You may have heard about GSR on CSI. It’s got a lot of attention and significance in a real life trial going on now with legendary music producer, Phil Spector. Spector is being charged with capital murder in the death of Hollywood movie B-list actress Lana Clarkson. For the jury of nine men and three women, the choices are limited to murder or suicide.
The 41 year old actress was found slumped in a chair with a gun on the floor closest to her right hand. The prosecution team points out that the actress was left-handed, suggesting that the scene was staged. The actress was murdered by an out-of-control entertainment mogul who was described as having a history of threats against women involving guns. The judge allowed some of the women from Spector’s past to enter testimony into the court record.
Phil Spector, whose name was once so well known that it was used as a verb in one of Bob Dylan’s songs, says the actress killed herself. He’s hired and fired celebrity lawyers like Bob Shapiro, who defended O.J. Simpson. Now Spector is represented by Bruce Cutler and Linda Kenny-Baden. The latter is the spouse of Dr. Henry Baden, a forensics medicine expert scheduled to testify on behalf of the defendant. The former, Bruce Cutler, is known for his avid and successful defenses of deceased mob boss John Gotti.
Dr. Baden’s not the only star forensics expert in the defense card deck. Dr. Henry Lee is also set to testify for the defense, and noted Pennsylvania criminologist Dr. Cyril Wecht.
GSR, or gunshot residue, is at the heart of the case. The jury members will be treated to a crash course in GSR 101 but it is likely they will need a crash course in GSR 102 if they are to be effective. Spector and Clarkson were alone in the home. Clarkson can’t testify because she’s dead, and we have only Spector’s assertion that the actress committed suicide. When examined by the police, Spector was found to have no gunshot residue on his hands nor on the white jacket he wore when Clarkson died. The star panel of experts will be put through their paces in a series of steps designed to validate Spector’s claim that the actress shot herself. Accident attorney Baltimore also concluded the same theory. The claim that the actress shot herself has been a big issue in the court and lots of evidences have been carefully examined.
So what about gunshot residue? The weapon used in the death of Ms. Clarkson was a .38 Special revolver. That is in itself significant. Revolvers are very much different from pistols in design and construction. One of the chief differences is that the revolver has an open ended cylinder where the rounds are placed before firing. When fired, a revolver permits gases to escape in every direction: forward through the barrel, but also backward and sideways in an explosive and spherical cloud which can have a diameter of two to three feet depending on the strength of the gunpowder used.

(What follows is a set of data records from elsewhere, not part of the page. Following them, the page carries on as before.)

(* ===== verification/Hilvl.v ===== *)
(** * Opening and serving connections

    [src/tonio/_net/_hilvl.py]: the helpers that open streams and listeners and serve
    them, with [TLSListener] of [src/tonio/_net/_tls.py].  The sockets they use are
    operations here (the methods of [Socket] and [Streams]); what matters is which of them
    are opened, closed and handed out on every path. *)

From stdpp Require Import base numbers list strings gmap.
From Stdlib Require Import ZArith Lia.
From ITree Require Import ITree ITreeFacts.
From S2P Require Import Prelude Coro Os.

Open Scope tonio_scope.

(** ** Operations *)

(** [TLSListener]: the listening transport, the context and the flag its streams get. *)
Record TLSListener := mkTLSListener {
  tl_transport : nat; tl_ssl : option nat; tl_compat_https : bool
}.

(** A listener given to [serve_listeners]. *)
Inductive served_by := SocketListener (l : nat) | TlsListener (l : TLSListener).

(** Sockets and contexts are numbered; times are in microseconds; [HStream] and [HListener] are the constructors of the stream and
    listener classes over a socket.  The shared variables of [open_tcp_stream] (the set of
    open sockets, the winner and the errors), its scope and its events are operations
    as well.  Tasks are spawned by naming what they run: [HSpawnAttempt] runs
    [attempt_connect], and [HServe] awaits [spawn.without_results] of the
    [_listener_handler]s of the listeners. *)
Variant hlE : Type -> Type :=
| HSocket (family type proto : Z) : hlE (result nat)
| HSetsockopt (s : nat) (level optname : Z) (value : pyobj) : hlE (result unit)
| HBind (s : nat) (address : pyobj) : hlE (result unit)
| HConnect (s : nat) (address : pyobj) : hlE (result unit)
| HListen (s : nat) (backlog : Z) : hlE (result unit)
| HUnixBind (s : nat) (path : pyobj) (mode : option Z) : hlE (result unit)
| HStream (s : nat) : hlE (result unit)
| HListener (s : nat) : hlE (result unit)
| HClose (s : nat) : hlE (result unit)
| HGetaddrinfo (host port : pyobj) (type flags : Z) : hlE (result (list addrinfo))
| HAccept (l : nat) : hlE (result nat)
| HSleep : hlE (result unit)
| HSpawnHandler (stream : nat) : hlE unit
| HOpenAdd (s : nat) : hlE unit
| HOpenRemove (s : nat) : hlE unit
| HOpenAll : hlE (list nat)
| HSetWinner (s : nat) : hlE unit
| HGetWinner : hlE (option nat)
| HAddErr (e : exn) : hlE unit
| HErrs : hlE (list exn)
| HNewEvent : hlE nat
| HSetEvent (e : nat) : hlE unit
| HWaitEvent (e : nat) (timeout : Z) : hlE (result unit)
| HSpawnAttempt (local_address : option pyobj) (family type proto : Z) (addr : pyobj)
    (failed : nat) : hlE unit
| HScopeEnter : hlE (result unit)
| HScopeExit : hlE unit
| HScopeCancel : hlE unit
| HScopeJoin : hlE (result unit)
| HDefaultContext : hlE nat
| HReportUnexpectedEof (ctx : nat) : hlE unit
| HTlsStream (transport : nat) (ctx : option nat) (server_side : bool)
    (server_hostname : option pyobj) (https_compatible : bool) : hlE (result unit)
| HTlsHandshake (transport : nat) : hlE (result unit)
| HServe (listeners : list served_by) : hlE (result unit).

Definition close (s : nat) : pyM hlE unit := pcall (HClose s).

(** ** Context managers *)

(** [EMFILE], [ENFILE], [ENOMEM], [ENOBUFS]. *)
Definition accept_retry_errnos : list Z := [EMFILE; ENFILE; ENOMEM; ENOBUFS].

(** Close each socket, collecting what the closes raise. *)
Fixpoint close_each (socks : list nat) : pyM hlE (list exn) :=
  match socks with
  | [] => pret []
  | s :: socks =>
      let! err := ptry_else (close s) (fun e => Some (pret (Some e))) (fun _ => pret None) in
      let! errs := close_each socks in
      pret (match err with Some e => e :: errs | None => errs end)
  end.

(** The [finally] of [_close_all_sockets]. *)
Definition close_all : pyM hlE unit :=
  let! socks := pop HOpenAll in
  let! errs := close_each socks in
  match errs with
  | [] => pret tt
  | [e] => praise e
  | _ => praise (ExceptionGroup errs)
  end.

Definition with_close_all_sockets {A} (body : pyM hlE A) : pyM hlE A := pfinally body close_all.

Definition with_close_on_error {A} (s : nat) (body : pyM hlE A) : pyM hlE A :=
  ptry body (fun e => Some (close s ;;; praise e)).

(** ** Unix sockets *)

(** [not fspath]; [fspath.startswith(b'\0')] of a [bytes]. *)
Definition is_empty_path (p : pyobj) : bool :=
  match p with PStr "" | PBytes [] => true | _ => false end.
Definition is_abstract (p : pyobj) : bool :=
  match p with PBytes (Byte.x00 :: _) => true | _ => false end.

Definition unix_check_path (path : pyobj) (mode : option Z) : result pyobj :=
  match fspath path with
  | Err e => Err e
  | Ok p =>
      if is_empty_path p then Err (ValueError "path must not be empty")
      else
        match mode with
        | Some _ =>
            if is_abstract p
            then Err (ValueError "mode is not supported for abstract namespace sockets") else Ok p
        | None => Ok p
        end
  end.

(** [_unix_bind], run on the blocking pool. *)
Definition _unix_bind (sock : nat) (path : pyobj) (mode : option Z) : pyM osE unit :=
  ptry (sys (sk_bind sock path))
    (fun e => if is_OSError e
              then Some (if bool_decide (exn_errno e = Some EADDRINUSE)
                         then praise (os_error EADDRINUSE) else praise e)
              else None) ;;;
  match mode with
  | None => pret tt
  | Some m =>
      ptry (sys (os_chmod path m))
        (fun e =>
           Some (ptry (sys (os_unlink path))
                   (fun e' => if is_OSError e' then Some (pret tt) else None) ;;;
                 praise e))
  end.

(** ** Streams *)

(** [attempt_connect]: one connection attempt of [open_tcp_stream]. *)
Definition attempt_connect (local_address : option pyobj) (family type proto : Z)
    (sockaddr : pyobj) (failed : nat) : pyM hlE unit :=
  ptry
    (let! sock := pcall (HSocket family type proto) in
     pop (HOpenAdd sock) ;;;
     (match local_address with
      | Some a =>
          ptry (pcall (HBind sock (PTuple [a; PInt 0])))
            (fun e => if is_OSError e then Some (praise (OSError OSPlain None)) else None)
      | None => pret tt
      end) ;;;
     pcall (HConnect sock sockaddr) ;;;
     pop (HSetWinner sock) ;;;
     pop HScopeCancel)
    (fun e => if is_OSError e
              then Some (pop (HAddErr e) ;;; pop (HSetEvent failed)) else None).

Definition is_str_or_bytes (o : pyobj) : bool :=
  match o with PStr _ | PBytes _ => true | _ => false end.

(** 0.250 s. *)
Definition happy_eyeballs_default : Z := 250000.

(** The loop that starts an attempt for each address, staggered by the delay. *)
Definition spawn_attempts (delay : Z) (local_address : option pyobj) (targets : list addrinfo)
    : pyM hlE unit :=
  pfor targets (fun ai =>
    let! failed := pop HNewEvent in
    pop (HSpawnAttempt local_address (ai_family ai) (ai_type ai) (ai_proto ai) (ai_addr ai)
           failed) ;;;
    pcall (HWaitEvent failed delay)).

Definition open_tcp_stream (host port : pyobj) (happy_eyeballs_delay : option Z)
    (local_address : option pyobj) : pyM hlE nat :=
  if negb (is_str_or_bytes host) then praise (ValueError "host must be str or bytes")
  else if negb (is_int port) then praise (TypeError "port must be int")
  else
    let delay := default happy_eyeballs_default happy_eyeballs_delay in
    let! targets := pcall (HGetaddrinfo host port SOCK_STREAM 0) in
    with_close_all_sockets
      (pcall HScopeEnter ;;;
       pfinally (spawn_attempts delay local_address targets) (pop HScopeExit) ;;;
       pcall HScopeJoin ;;;
       let! winner := pop HGetWinner in
       match winner with
       | None =>
           let! errs := pop HErrs in
           passert (length errs =? length targets) ;;;
           praise (OSError OSPlain None)
       | Some s =>
           pcall (HStream s) ;;;
           pop (HOpenRemove s) ;;;
           pret s
       end).

Definition open_unix_socket (filename : pyobj) : pyM hlE nat :=
  let! sock := pcall (HSocket AF_UNIX SOCK_STREAM 0) in
  with_close_on_error sock
    (match fspath filename with
     | Ok p => pcall (HConnect sock p)
     | Err e => praise e
     end) ;;;
  pcall (HStream sock) ;;;
  pret sock.

(** ** Listeners *)

(** [min(backlog or 0xFFFF, 0xFFFF)]. *)
Definition backlog_of (backlog : option Z) : Z :=
  Z.min (match backlog with Some n => if (n =? 0)%Z then 65535 else n | None => 65535 end) 65535.

(** One address of [open_tcp_listeners]: [None] when the family is not supported. *)
Definition open_one (backlog : Z) (ai : addrinfo) : pyM hlE (option nat) :=
  let! sock :=
    ptry_else (pcall (HSocket (ai_family ai) (ai_type ai) (ai_proto ai)))
      (fun e => if is_OSError e
                then Some (if bool_decide (exn_errno e = Some EAFNOSUPPORT)
                           then pret None else praise e)
                else None)
      (fun s => pret (Some s)) in
  match sock with
  | None => pret None
  | Some s =>
      ptry
        (pcall (HSetsockopt s SOL_SOCKET SO_REUSEADDR (PInt 1)) ;;;
         (if (ai_family ai =? AF_INET6)%Z
          then pcall (HSetsockopt s IPPROTO_IPV6 IPV6_V6ONLY (PInt 1)) else pret tt) ;;;
         pcall (HBind s (ai_addr ai)) ;;;
         pcall (HListen s backlog) ;;;
         pcall (HListener s) ;;;
         pret (Some s))
        (fun e => Some (close s ;;; praise e))
  end.

Fixpoint close_listeners (l : list nat) : pyM hlE unit :=
  match l with
  | [] => pret tt
  | s :: l => close s ;;; close_listeners l
  end.

(** The loop over the addresses, with the listeners opened so far; anything raised closes
    them. *)
Definition open_listeners (backlog : Z) (addresses : list addrinfo)
    : pyM hlE (list nat * bool) :=
  pwhile (fun st : list addrinfo * list nat * bool =>
    let '(todo, listeners, unsupported) := st in
    match todo with
    | [] => pret (inr (listeners, unsupported))
    | ai :: todo =>
        ptry_else (open_one backlog ai)
          (fun e => Some (close_listeners listeners ;;; praise e))
          (fun o => pret (inl (match o with
                               | Some s => (todo, listeners ++ [s], unsupported)
                               | None => (todo, listeners, true)
                               end)))
    end) (addresses, [], false).

Definition open_tcp_listeners (port host : pyobj) (backlog : option Z) : pyM hlE (list nat) :=
  if negb (is_int port) then praise (TypeError "port must be an int")
  else
    let backlog := backlog_of backlog in
    let! addresses := pcall (HGetaddrinfo host port SOCK_STREAM AI_PASSIVE) in
    let! res := open_listeners backlog addresses in
    match res with
    | ([], true) => praise (os_error EAFNOSUPPORT)
    | (listeners, _) => pret listeners
    end.

Definition open_unix_listener (path : pyobj) (mode backlog : option Z) : pyM hlE nat :=
  match unix_check_path path mode with
  | Err e => praise e
  | Ok p =>
      let backlog := backlog_of backlog in
      let! sock := pcall (HSocket AF_UNIX SOCK_STREAM 0) in
      with_close_on_error sock
        (pcall (HUnixBind sock p mode) ;;;
         pcall (HListen sock backlog) ;;;
         pcall (HListener sock) ;;;
         pret sock)
  end.

(** ** Serving *)

(** One round of [_listener_handler]. *)
Definition serve_once (accept : pyM hlE nat) : pyM hlE unit :=
  ptry_else accept
    (fun e => if is_OSError e
              then Some (if match exn_errno e with
                            | Some n => bool_decide (n ∈ accept_retry_errnos) | None => false end
                         then pcall HSleep else praise e)
              else None)
    (fun stream => pop (HSpawnHandler stream)).

Definition _listener_handler (accept : pyM hlE nat) (close_listener : pyM hlE unit)
    : pyM hlE unit :=
  pfinally (ploop (serve_once accept ;;; pret None)) close_listener.

Definition socket_accept (listener : nat) : pyM hlE nat := pcall (HAccept listener).

(** [TLSListener.accept]: accept, wrap and shake hands. *)
Definition TLSListener_accept (self : TLSListener) : pyM hlE nat :=
  let! stream := socket_accept (tl_transport self) in
  pcall (HTlsStream stream (tl_ssl self) true None (tl_compat_https self)) ;;;
  pcall (HTlsHandshake stream) ;;;
  pret stream.

Definition TLSListener_close (self : TLSListener) : pyM hlE unit := close (tl_transport self).

(** The task that serves one listener. *)
Definition listener_task (l : served_by) : pyM hlE unit :=
  match l with
  | SocketListener l => _listener_handler (socket_accept l) (close l)
  | TlsListener l => _listener_handler (TLSListener_accept l) (TLSListener_close l)
  end.

(** The tasks are [listener_task] of each listener. *)
Definition serve_listeners (listeners : list served_by) : pyM hlE unit :=
  pcall (HServe listeners).

Definition serve_tcp (port host : pyobj) (backlog : option Z) : pyM hlE unit :=
  let! listeners := open_tcp_listeners port host backlog in
  serve_listeners (SocketListener <$> listeners).

Definition serve_unix (path : pyobj) (mode backlog : option Z) : pyM hlE unit :=
  let! listener := open_unix_listener path mode backlog in
  serve_listeners [SocketListener listener].

(** [create_default_context] with [OP_IGNORE_UNEXPECTED_EOF] cleared. *)
Definition default_context : pyM hlE nat :=
  let! ctx := pop HDefaultContext in
  pop (HReportUnexpectedEof ctx) ;;;
  pret ctx.

Definition open_tls_over_tcp_stream (host port : pyobj) (https_compatible : bool)
    (ssl_context : option nat) (happy_eyeballs_delay : option Z) : pyM hlE nat :=
  let! tcp_stream := open_tcp_stream host port happy_eyeballs_delay None in
  let! ctx := match ssl_context with Some c => pret c | None => default_context end in
  pcall (HTlsStream tcp_stream (Some ctx) false (Some host) https_compatible) ;;;
  pcall (HTlsHandshake tcp_stream) ;;;
  pret tcp_stream.

Definition open_tls_over_tcp_listeners (port : pyobj) (ssl_context : option nat) (host : pyobj)
    (https_compatible : bool) (backlog : option Z) : pyM hlE (list TLSListener) :=
  let! tcp_listeners := open_tcp_listeners port host backlog in
  pret ((fun l => mkTLSListener l ssl_context https_compatible) <$> tcp_listeners).

Definition serve_tls_over_tcp (port : pyobj) (ssl_context : option nat) (host : pyobj)
    (https_compatible : bool) (backlog : option Z) : pyM hlE unit :=
  let! listeners :=
    open_tls_over_tcp_listeners port ssl_context host https_compatible backlog in
  serve_listeners (TlsListener <$> listeners).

A pistol or semi-automatic handgun, has a closed design and very few gases go backwards. Most gases go out the front with the bullet or out of ejector when the shell casing is automatically extracted. Since there is no question that the gun containing the single bullet which killed Lana Clarkson was a revolver, the GSR becomes a matter of vital importance to the prosecution and defense teams.
The defense offers the simple explanation that Spector had time to wash his hands and wipe down the weapon before the police came. The hosts of the Court TV show made a point when they quoted a legendary defense attorney about court trials:
“If the facts are in your favor, you pound the prosecution with the facts. If the facts are against you, you pound the police and scientists providing the facts. If there are no facts, you pound the table,” goes the saying.
Or something to that effect.
Bruce Cutler has done a lot of table pounding and a lot of pounding the prosecution. His flamboyant and bold sorties against the prosecution have hammered a phrase into the minds of the court’s spectators. Cutler and other attorneys have perhaps coached Spector himself in a statement issued prior to the trial about how the police descended like a company of storm troopers with “murder on their minds.” That’s the phrase Cutler likes to hurl through the courtroom like a bolt of thunder. With murder on their minds.
The court tapestry of Lana Clarkson’s life and death is a simple matter of forest and trees. Lana Clarkson died with the barrel of a gun in her mouth. It remains to be seen if the jurors will be swayed by the agile panegyrics of Bruce Cutler and the fact magnifying techniques of Linda Kenny-Baden.